Buzzicotti Michele, Biferale Luca, Toschi Federico
Department of Physics and INFN, University of Rome "Tor Vergata," Via della Ricerca Scientifica 1, 00133 Rome, Italy.
Department of Applied Physics, Eindhoven University of Technology, 5600 MB Eindhoven, The Netherlands and Istituto per le Applicazioni del Calcolo, Consiglio Nazionale delle Ricerche, 00185 Rome, Italy.
Phys Rev Lett. 2020 Feb 28;124(8):084504. doi: 10.1103/PhysRevLett.124.084504.
By means of high-resolution numerical simulations, we compare the statistical properties of homogeneous and isotropic turbulence to those of the Navier-Stokes equation where small-scale vortex filaments are strongly depleted, thanks to a nonlinear extra viscosity acting preferentially on high vorticity regions.
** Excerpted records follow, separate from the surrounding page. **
(** *** Association

    The event [WPA_ASSOC] clears the keys; the step it makes does not end a
    handshake, since no frame has been received. *)

Definition unkeyed (s : wpa_state_machine) : Prop := wpa_ptk_state s = WPA_PTK_PTKINITDONE -> PTK_valid s = false.

Lemma unkeyed_trans s l s' :
  ptk_trans CONFIG_SAE conf psks s l s' -> l <> Install -> l <> Open -> unkeyed s -> unkeyed s'.
Proof.
  intros Ht H1 H2 Hu. unfold unkeyed in *. destruct Ht; try done; cases_of_trans; try (destruct ok); done.
Qed.
Lemma unkeyed_core s s' : hs_core s' = hs_core s -> unkeyed s -> unkeyed s'.
Proof.
  unfold hs_core, unkeyed. intros Hc. assert (wpa_ptk_state s' = wpa_ptk_state s /\ PTK_valid s' = PTK_valid s) as [-> ->]; [|done].
  split; congruence.
Qed.

Lemma unkeyed_stable :
  (forall ptk, ~ D ptk) ->
  stable CONFIG_SAE conf psks (fun w => loop_inv CONFIG_SAE conf psks cached a D base w /\ unkeyed (sm w)).
Proof.
  intros HD. destruct (loop_inv_stable CONFIG_SAE conf psks cached a D base) as [S1 S2 S3 S4]. split.
  - intros w [H1 H2]. split; [auto|done].
  - intros w w' [H1 H2] Hs. split; [by eapply S2|]. destruct Hs as (l & s' & Ht & Es & _).
    assert (Hl : l <> Install /\ l <> Open).
    { pose proof (fun H => done_genuine _ _ _ _ _ _ _ _ _ _ Ht H (li_hs _ _ _ _ _ _ _ _ H1) (li_rx _ _ _ _ _ _ _ _ H1)) as Hd.
      split; intros ->; (apply (HD (PTK (sm w))), Hd; auto). }
    eapply (unkeyed_core s'); [change (hs_core (er (sm w')) = hs_core (er s')); by rewrite Es|].
    by eapply unkeyed_trans; [exact Ht|apply Hl..|].
  - intros w w' [H1 H2] Hs. split; [by eapply S3|]. destruct Hs as [Es _].
    eapply (unkeyed_core (sm w)); [|done]. transitivity (hs_core (gptk_next conf (sm w))); [|apply gptk_next_core].
    change (hs_core (er (sm w')) = hs_core (er (gptk_next conf (sm w)))). by rewrite Es.
  - intros w w' [H1 H2] Hs. split; [by eapply S4|]. destruct Hs as (s' & g' & Ht & Es & _).
    eapply (unkeyed_core (sm w)); [|done]. transitivity (hs_core s'); [|by eapply grp_trans_core].
    change (hs_core (er (sm w')) = hs_core (er s')). by rewrite Es.
Qed.

Lemma step_unkeyed w : (forall ptk, ~ D ptk) -> resting w -> unkeyed (sm w) -> unkeyed (sm (step w).2).
Proof.
  intros HD Hr Hu. destruct (loop_ready a D base w (resting_ready _ _ _ _ Hr)) as (Es & _).
  rewrite Es. cbn [snd]. set (v := upd (fun s => s <| in_step_loop := true |>) w).
  change (unkeyed (sm (sloop STEP_FUEL v))).
  assert (Lv : looping v) by (split; [done|apply Hr]).
  destruct Hr as (Ho & _ & Hx).
  assert (Iv : loop_inv CONFIG_SAE conf psks cached a D base v).
  { split; [|by apply rx_rest_inv|apply Ho|apply Ho]. by eapply hs_inv_same; [..|apply Ho]. }
  by destruct (step_loop_stable CONFIG_SAE conf psks hash0 _ STEP_FUEL v (unkeyed_stable HD) Lv (conj Iv Hu)) as [ [_ ?] _].
Qed.

Lemma assoc_event_unkeyed w :
  (forall ptk, ~ D ptk) -> resting w -> unkeyed (sm (wpa_auth_sm_event conf step WPA_ASSOC w).2).
Proof.
  intros HD Hr. change (wpa_auth_sm_event conf step WPA_ASSOC w) with (sm_event_end step WPA_ASSOC w).
  rewrite event_end_unfold by apply Hr.
  rewrite (bool_decide_eq_false_2 (WPA_ASSOC = WPA_AUTH)) by done. rewrite andb_false_r. cbn [negb].
  apply step_unkeyed; [done| |].
  - apply lost_rests; [|apply Hr|apply Hr]. destruct (outside_cleared (fun s => s) w w Hr) as [H _]; [done|done|]. by rewrite upd_id in H.
  - intros _. apply keys_lost_outside.
Qed.

Lemma reauth_rests f w :
  resting w -> unkeyed (sm w) -> (f = fun s => s <| key_replay := replicate RSNA_MAX_EAPOL_RETRIES zero_counter |> <| ReAuthenticationRequest := true |>) ->
  resting (upd f w).
Proof.
  intros ([H1 H2 H3 H4 [Hn Hi Hpmk Hp] H6 H7] & Hini & Hr) Hu ->. split; [|by split]. split; try done. split; try done.
  intros Hv. destruct (Hi Hv) as (s0 & snonce & pmk & K1 & K2 & K3 & K4). exists s0, snonce, pmk.
  split; [done|]. split; [done|]. split; [done|]. right. destruct K4 as [ [K4 _]|K4]; [|done].
  apply Hu in K4. change (PTK_valid (sm w) = true) in Hv. congruence.
Qed.

Lemma associated_rests w :
  resting w -> unkeyed (sm w) -> resting (wpa_auth_sta_associated CONFIG_SAE conf psks hash0 w).2.
Proof.
  intros Hr Hu. unfold wpa_auth_sta_associated. destruct (_ =? _); [done|]. destruct (started (sm w)).
  - apply step_resting. by eapply reauth_rests.
  - destruct (first_start w Hr) as [H1 H2]. destruct (step _) as [r w1]. cbn [fst snd] in *. subst r. cbn [Z.eqb].
    by apply step_resting.
Qed.

(** *** Frames *)

Lemma resting_good w : resting w -> late (sm w) (rekey_pending w) = true -> pmk_good psks cached (sm w).
Proof. intros ([_ _ _ _ Hh _ _] & _) Hl. destruct (hs_pmk _ _ _ _ _ _ _ Hh) as [?|(Hl' & _)]; [done|congruence]. Qed.

Lemma resting_set_pmk pmk w : resting w -> trusted_pmk psks cached pmk -> resting (upd (set_pmk pmk) w).
Proof.
  intros ([H1 H2 H3 H4 [Hn Hi Hpmk Hp] H6 H7] & Hini & Hr) Ht. split; [|by split]. split; try done. split; try done.
  left. unfold pmk_good. by rewrite wpa_sm_upd, take_set_pmk.
Qed.

(** A PTK that the station derives itself. *)
Lemma resting_new_ptk w snonce pmk ptk s0 sn :
  resting w -> wpa_ptk_state (sm w) = WPA_PTK_PTKINITNEGOTIATING -> trusted_pmk psks cached pmk ->
  derived_from conf s0 snonce pmk ptk -> addr s0 = addr (sm w) -> ANonce s0 = ANonce (sm w) ->
  resting (upd (fun s => s <| SNonce := sn s |> <| PTK := ptk |> <| PTK_valid := true |>) w).
Proof.
  intros Hres Hst Ht Hd Ha HN.
  assert (Hg : pmk_good psks cached (sm w)) by (apply resting_good; [done|]; unfold late; by rewrite Hst).
  destruct Hres as ([H1 H2 H3 H4 [Hn Hi Hpmk Hp] H6 H7] & Hini & Hr). split; [|by split]. split; try done. split; try done; [|by left].
  intros _. exists s0, snonce, pmk. split; [done|]. split; [done|]. split; [done|]. right.
  unfold nonce_inv in Hn. rewrite Hst in Hn. by rewrite HN.
Qed.

Lemma try_alt_rests data w :
  resting w -> wpa_ptk_state (sm w) = WPA_PTK_PTKINITNEGOTIATING ->
  (forall n ptk, wpa_verify_key_mic CONFIG_SAE (wpa_key_mgmt (sm w)) n ptk data = 0 -> D ptk) ->
  let r := wpa_try_alt_snonce CONFIG_SAE conf psks data w in
  resting r.2 /\ wpa_ptk_state (sm r.2) = wpa_ptk_state (sm w) /\ update_snonce (sm r.2) = update_snonce (sm w) /\
  (r.1 = 0 -> PTK_valid (sm r.2) = true /\ D (PTK (sm r.2))).
Proof.
  intros Hr Hst HD. cbv zeta. unfold wpa_try_alt_snonce. cbv zeta.
  destruct (search_pmk _ _ _ _ _ _ _ _ _ _ _) as [pmk ptr vlan ptk pf|pf|] eqn:Es; [|done..].
  apply search_pmk_found in Es as (Hd & Hv & Hk & _).
  injection Hv as Hv. apply Z.eqb_eq in Hv. apply HD in Hv.
  assert (Ht : trusted_pmk psks cached pmk).
  { apply (known_trusted _ _ (sm w)); [apply Hr| |done]. apply resting_good; [done|]. unfold late. by rewrite Hst. }
  set (w1 := if bool_decide (ptr = SmPmk) then w else upd (set_pmk pmk) w).
  assert (H1 : resting w1 /\ wpa_ptk_state (sm w1) = wpa_ptk_state (sm w) /\ update_snonce (sm w1) = update_snonce (sm w) /\
    addr (sm w1) = addr (sm w) /\ ANonce (sm w1) = ANonce (sm w)).
  { unfold w1. case_bool_decide; [done|]. split; [by apply resting_set_pmk|done]. }
  clearbody w1. set (w2 := upd (fun s => s <| alt_snonce_valid := false |>) w1).
  assert (H2 : resting w2 /\ wpa_ptk_state (sm w2) = wpa_ptk_state (sm w) /\ update_snonce (sm w2) = update_snonce (sm w) /\
    addr (sm w2) = addr (sm w) /\ ANonce (sm w2) = ANonce (sm w)).
  { destruct H1 as (? & ?). split; [by apply resting_upd|done]. }
  clearbody w2.
  match goal with |- context [let '(r, w') := ?p in _] => set (q := p) end.
  assert (H3 : quiet w2 q.2 /\ sm q.2 = sm w2) by (unfold q; destruct (_ && _); [split; [apply quiet_update_vlan|done]|done]).
  clearbody q. destruct q as [r w3]. cbn [fst snd] in *. destruct H3 as [Q3 E3], H2 as (R2 & S2 & U2 & A2 & N2).
  assert (R3 : resting w3) by (by eapply resting_quiet).
  destruct (r <? 0); cbn [fst snd]; [by rewrite E3|].
  split; [|rewrite wpa_sm_upd, E3; done].
  apply (resting_new_ptk w3 (alt_SNonce (sm w)) pmk ptk (sm w)); rewrite ?E3; (done || congruence).
Qed.

Lemma verify_frame_rests mic_len msg data w :
  resting w -> mic_len <> 0%nat -> (msg = PAIRWISE_4 -> wpa_ptk_state (sm w) = WPA_PTK_PTKINITNEGOTIATING) ->
  (forall n ptk, wpa_verify_key_mic CONFIG_SAE (wpa_key_mgmt (sm w)) n ptk data = 0 -> D ptk) ->
  let r := verify_frame CONFIG_SAE conf psks mic_len msg data w in
  resting r.2 /\ wpa_ptk_state (sm r.2) = wpa_ptk_state (sm w) /\ update_snonce (sm r.2) = update_snonce (sm w) /\
  (r.1 = true ->
   (MICVerified (sm r.2) = true /\ PTK_valid (sm r.2) = true /\ D (PTK (sm r.2))) \/
   (MICVerified (sm r.2) = false /\ (PTK_valid (sm w) = false \/ update_snonce (sm w) = true))).
Proof.
  intros Hr Hm Hmsg HD. cbv zeta. unfold verify_frame. cbv zeta.
  set (w1 := upd (fun s => s <| MICVerified := false |>) w).
  assert (R1 : resting w1) by (by apply resting_upd).
  change (PTK_valid (sm w1)) with (PTK_valid (sm w)). change (update_snonce (sm w1)) with (update_snonce (sm w)).
  destruct (PTK_valid (sm w)) eqn:Ev; cbn [andb]; [|split; [done|split; [done|split; [done|] ] ]; right; by split; [|left] ].
  destruct (update_snonce (sm w)) eqn:Eu; cbn [negb]; [split; [done|split; [done|split; [done|] ] ]; right; by split; [|right] |].
  match goal with |- context [let '(bad, w') := ?p in _] => set (q := p) end.
  assert (Hq : resting q.2 /\ wpa_ptk_state (sm q.2) = wpa_ptk_state (sm w) /\ update_snonce (sm q.2) = false /\
    (q.1 = false -> PTK_valid (sm q.2) = true /\ D (PTK (sm q.2)))).
  { unfold q. apply Nat.eqb_neq in Hm. rewrite Hm. cbn [negb andb].
    destruct (Z.eqb_spec (wpa_verify_key_mic CONFIG_SAE (wpa_key_mgmt (sm w1)) (pmk_len (sm w1)) (PTK (sm w1)) data) 0) as [Hv|Hv]; cbn [negb].
    - split; [done|]. split; [done|]. split; [done|]. intros _. split; [done|]. by eapply HD.
    - case_bool_decide as Em; cbn [orb]; [done|]. destruct (negb (alt_snonce_valid _)); [done|].
      destruct (try_alt_rests data w1 R1 (Hmsg Em) HD) as (T1 & T2 & T3 & T4).
      destruct (wpa_try_alt_snonce _ _ _ _ _) as [r w2]. cbn [fst snd] in *. split; [done|]. split; [done|]. split; [by rewrite T3|].
      intros Hz. apply T4. by apply negb_false_iff, Z.eqb_eq in Hz. }
  clearbody q. destruct q as [bad w2]. cbn [fst snd] in Hq. destruct Hq as (R2 & S2 & U2 & D2).
  destruct bad; [done|]. cbn [fst snd]. destruct (D2 eq_refl) as [V2 D2'].
  set (w3 := eloop_cancel_timeout T_send_eapol (upd (fun s => s <| MICVerified := true |>) w2)).
  assert (R3 : resting w3) by (apply cancel_rests; by apply resting_upd).
  split; [by apply resting_upd|]. split; [done|]. split; [done|]. intros _. left. by split.
Qed.

(** The frame answers the message that the state waits for. *)
Definition answers (data : bytes) (s : wpa_state_machine) : Prop :=
  flag_set (key_info data) WPA_KEY_INFO_REQUEST = false -> flag_set (key_info data) WPA_KEY_INFO_KEY_TYPE = true ->
  match wpa_ptk_state s with
  | WPA_PTK_PTKCALCNEGOTIATING => MICVerified s = true -> PTK_valid s = true /\ D (PTK s)
  | WPA_PTK_PTKCALCNEGOTIATING2 | WPA_PTK_PTKINITNEGOTIATING =>
    update_snonce s = true \/ (MICVerified s = true /\ PTK_valid s = true /\ D (PTK s))
  | _ => True
  end.

Lemma keep_frame_rests data w :
  resting w -> answers data (sm w) -> resting (keep_frame CONFIG_SAE conf psks hash0 data w).
Proof.
  intros Hr Ha. unfold keep_frame. cbv zeta.
  pose proof (quiet_allocate (length data) w) as Hq.
  assert (Es : sm (allocate (length data) w).2 = sm w) by done. destruct (allocate (length data) w) as [ok w1]. cbn [fst snd] in *.
  assert (R1 : resting w1) by (by eapply resting_quiet). destruct ok; cbn [negb]; [|by apply resting_upd].
  apply step_rests; [|apply R1]. split.
  - eapply outer_change; [apply R1|]. by apply outside_upd.
  - unfold rx_inv, pairwise_received. rewrite wpa_sm_upd. wpa_simpl. rewrite Es.
    destruct (flag_set (key_info data) WPA_KEY_INFO_REQUEST) eqn:Er; [done|]. cbn [negb andb]. intros Hk.
    specialize (Ha Er Hk). destruct (wpa_ptk_state (sm w)); try exact Ha; destruct Ha as [?|?]; auto.
Qed.

(** At rest, or freed. *)
Definition rested (w : W) : Prop := since (just a D) base (events w) /\ (freed w = true \/ resting w).
Lemma resting_rested w : resting w -> rested w.
Proof. intros H. split; [apply H|by right]. Qed.

Lemma deinit_rested w : resting w -> rested (wpa_auth_sta_deinit conf w).
Proof.
  intros Hr. unfold wpa_auth_sta_deinit. cbv zeta.
  match goal with |- context [eloop_cancel_timeout T_send_eapol ?x] => assert (H : events x = events w /\ sm x = sm w); [|set (v := x) in *; clearbody v] end.
  { destruct (_ && _); [|done]. by destruct (deplete _ _ _). }
  destruct H as [He Hs].
  match goal with |- context [in_step_loop (sm ?x)] => assert (Hl : in_step_loop (sm x) = false) end.
  { change (in_step_loop (sm v) = false). rewrite Hs. apply Hr. }
  rewrite Hl. unfold wpa_free_sta_sm, rested. wpa_simpl. split; [|by left].
  unfold cancel_update. match goal with |- context [if ?b then _ else _] => destruct b end; cbn; rewrite He; apply Hr.
Qed.

Lemma error_report_rests g w :
  resting w -> PTK_valid (sm w) = true ->
  let r := wpa_receive_error_report conf g w in
  rested r.2 /\ (0 <? r.1 = false -> resting r.2).
Proof.
  intros Hr Hv. cbv zeta. unfold wpa_receive_error_report.
  assert (Hn : rested (wpa_request_new_ptk conf w) /\ resting (wpa_request_new_ptk conf w)).
  { assert (resting (wpa_request_new_ptk conf w)) by (apply request_rests; auto). split; [by apply resting_rested|done]. }
  destruct (_ && _); [split; [|intros _]; apply Hn|]. destruct (_ && _); [split; [|intros _]; apply Hn|]. cbv zeta.
  assert (R1 : resting (emit MicFailure w)) by (eapply resting_quiet; [done|by apply quiet_emit]).
  destruct (0 <? cb_mic_failure_report _) eqn:E1; cbn [fst snd].
  - split; [by apply deinit_rested|done].
  - match goal with |- rested (wpa_request_new_ptk conf ?x) /\ _ => assert (R2 : resting x) end.
    { eapply (resting_quiet (upd (fun s => s <| dot11RSNAStatsTKIPRemoteMICFailures ::= fun n => n + 1 |>) (emit MicFailure w))).
      - by apply resting_upd.
      - split; [done|]. by apply calm_silent. }
    match goal with |- rested ?x /\ _ => assert (R3 : resting x) by (apply request_rests; [done|by left]) end.
    split; [by apply resting_rested|done].
Qed.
We show that the presence of such smart small-scale drag can strongly reduce intermittency and non-Gaussian fluctuations. Our results pave the way towards a deeper understanding on the fundamental role of degrees of freedom in turbulence as well as on the impact of (pseudo)coherent structures on the statistical small-scale properties. Our work can be seen as a first attempt to develop smart-Lagrangian forcing or drag mechanisms to control turbulence.
通过高分辨率数值模拟,我们将均匀各向同性湍流的统计特性与纳维-斯托克斯方程的统计特性进行了比较。在纳维-斯托克斯方程中,由于一种优先作用于高涡度区域的非线性附加粘性,小尺度涡旋丝被强烈消耗。我们表明,这种智能小尺度阻力的存在可以显著降低间歇性和非高斯涨落。我们的结果为更深入理解湍流中自由度的基本作用以及(伪)相干结构对统计小尺度特性的影响铺平了道路。我们的工作可被视为开发智能拉格朗日强迫或阻力机制以控制湍流的首次尝试。